INPUT DATA>
(* ===== verification/Multicast.v ===== *)
(** * Multicast packages ([lualib-src/lua-multicast.c])

    A message to a channel is one block for all the subscribers of a node: a package counts them, and the last one to close it frees it.  What the services send each other is the pointer to the
    package, in a message of its own.

    Memory is a finite map from addresses to what has been allocated there; [malloc] never gives an address again, so that an access to freed memory is an error of the model. *)

From S2P Require Import Prelude CString LuaError.

(** ** Memory *)

(** [struct mc_package]; the other blocks are a [struct mc_package *] and bytes. *)
Record mc_package := MkPackage { reference : Z; size : Z; data : Z }.
Inductive object := Package (p : mc_package) | Pointer (pack : Z) | Block (bytes : list Z).
Record heap := MkHeap { h_next : Z; h_objects : gmap Z object }.

Definition skynet_malloc (o : object) (h : heap) : Z * heap := (h_next h, MkHeap (h_next h + 1) (<[h_next h := o]> (h_objects h))).
Definition skynet_free (a : Z) (h : heap) : res heap := match h_objects h !! a with Some _ => Ok (MkHeap (h_next h) (delete a (h_objects h))) | None => Stuck end.
Definition load_package (a : Z) (h : heap) : res mc_package := match h_objects h !! a with Some (Package p) => Ok p | _ => Stuck end.
Definition load_pointer (a : Z) (h : heap) : res Z := match h_objects h !! a with Some (Pointer p) => Ok p | _ => Stuck end.
Definition load_block (a : Z) (h : heap) : res (list Z) := match h_objects h !! a with Some (Block b) => Ok b | _ => Stuck end.
Definition store_reference (a : Z) (p : mc_package) (n : Z) (h : heap) : heap := MkHeap (h_next h) (<[a := Package (MkPackage n (size p) (data p))]> (h_objects h)).

(** ** Operations *)

Definition sizeof_pointer : Z := 8.

(** The pointer to the new package; the size of the pointer is a constant. *)
Definition pack (d sz : Z) (h : heap) : Z * heap :=
  let '(p, h) := skynet_malloc (Package (MkPackage 0 (u32 sz) d)) h in
  skynet_malloc (Pointer p) h.

Definition mc_packlocal (d sz : Z) (h : heap) : res (Z * heap) :=
  let sz := u64 sz in
  if negb (sz =? u32 sz) then Raise (Text "Size should be 32bit integer") else Ok (pack d sz h).

Definition mc_packremote (d sz : Z) (h : heap) : res (Z * heap) :=
  let sz := u64 sz in
  if negb (sz =? u32 sz) then Raise (Text "Size should be 32bit integer") else
  let* b := load_block d h in
  let* b := lift (memcpy b 0 sz) in
  let '(msg, h) := skynet_malloc (Block b) h in
  Ok (pack msg sz h).

(** The package, its data and their size. *)
Definition mc_unpacklocal (pointer sz : Z) (h : heap) : res (Z * Z * Z) :=
  if negb (i32 sz =? sizeof_pointer) then Raise (Text "Invalid multicast package size") else
  let* a := load_pointer pointer h in
  let* p := load_package a h in
  Ok (a, data p, size p).

Definition mc_bindrefer (pointer ref : Z) (h : heap) : res (Z * heap) :=
  let* a := load_pointer pointer h in
  let* p := load_package a h in
  if negb (reference p =? 0) then Raise (Text "Can't bind a multicast package more than once") else
  let h := store_reference a p (i32 ref) h in
  let* h := skynet_free pointer h in
  Ok (a, h).

(** [mc_closelocal] in its two steps: [ATOM_DEC], and what is done with the count it gives; the error is raised after the memory is freed. *)
Definition mc_dec (a : Z) (h : heap) : res (Z * heap) :=
  let* p := load_package a h in
  let ref := i32 (reference p - 1) in
  Ok (ref, store_reference a p ref h).

Definition mc_drop (a ref : Z) (h : heap) : res (option lua_error * heap) :=
  if ref <=? 0 then
    let* p := load_package a h in
    let* h := skynet_free (data p) h in
    let* h := skynet_free a h in
    Ok (if ref <? 0 then Some (Text "Invalid multicast package reference") else None, h)
  else Ok (None, h).

Definition mc_closelocal (a : Z) (h : heap) : res (option lua_error * heap) :=
  let* (ref, h) := mc_dec a h in mc_drop a ref h.

(** The block and its size; it is the caller's now. *)
Definition mc_remote (pointer : Z) (h : heap) : res (Z * Z * heap) :=
  let* a := load_pointer pointer h in
  let* p := load_package a h in
  let* h := skynet_free a h in
  Ok (data p, size p, h).

Definition mc_nextid (id : Z) : Z := u32 (u32 id + 256).

(** ** Publishing ([publish] in multicastd.lua, [dispatch_subscribe] in multicast.lua) *)

(** Where a subscriber is with its message: it unpacks it, reads the data, closes the package in two steps, and the runtime frees the message. *)
Inductive subscriber := SUnpack | SRead (a d sz : Z) | SClose (a : Z) (got : list Z) | SDrop (a : Z) (got : list Z) (ref : Z) | SFree (got : list Z) | SDone (got : list Z).

(** A subscriber with the address of its message. *)
Record world := MkWorld { w_heap : heap; w_subs : list (Z * subscriber) }.

(** [skynet.redirect]: a copy of the pointer for each. *)
Fixpoint redirect (n : nat) (a : Z) (h : heap) : world :=
  match n with
  | O => MkWorld h []
  | S n => let '(m, h) := skynet_malloc (Pointer a) h in let w := redirect n a h in MkWorld (w_heap w) ((m, SUnpack) :: w_subs w)
  end.

(** A channel with [n] subscribers of this node. *)
Definition publish (pointer : Z) (n : nat) (h : heap) : res world :=
  match n with
  | O => let* (a, h) := mc_bindrefer pointer 1 h in let* (e, h) := mc_closelocal a h in match e with Some e => Raise e | None => Ok (MkWorld h []) end
  | _ => let* a := load_pointer pointer h in let* (_, h) := mc_bindrefer pointer (Z.of_nat n) h in Ok (redirect n a h)
  end.

Definition sub_step (m : Z) (s : subscriber) (h : heap) : res (subscriber * heap) :=
  match s with
  | SUnpack => let* (a, d, sz) := mc_unpacklocal m sizeof_pointer h in Ok (SRead a d sz, h)
  | SRead a d sz => let* b := load_block d h in let* got := lift (memcpy b 0 sz) in Ok (SClose a got, h)
  | SClose a got => let* (ref, h) := mc_dec a h in Ok (SDrop a got ref, h)
  | SDrop a got ref => let* (e, h) := mc_drop a ref h in match e with Some e => Raise e | None => Ok (SFree got, h) end
  | SFree got => let* h := skynet_free m h in Ok (SDone got, h)
  | SDone got => Ok (SDone got, h)
  end.

(** The next step of subscriber [i]. *)
Definition step (w : world) (i : nat) : res world :=
  match w_subs w !! i with
  | None => Ok w
  | Some (m, s) => let* (s, h) := sub_step m s (w_heap w) in Ok (MkWorld h (<[i := (m, s)]> (w_subs w)))
  end.

(** The subscribers in the order [sched]. *)
Fixpoint steps (w : world) (sched : list nat) : res world :=
  match sched with [] => Ok w | i :: sched => let* w := step w i in steps w sched end.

WHAT THIS TASK INVOLVES>
Provide only the number of lines within the material that contain the string "SRead".

RESPONSE>
3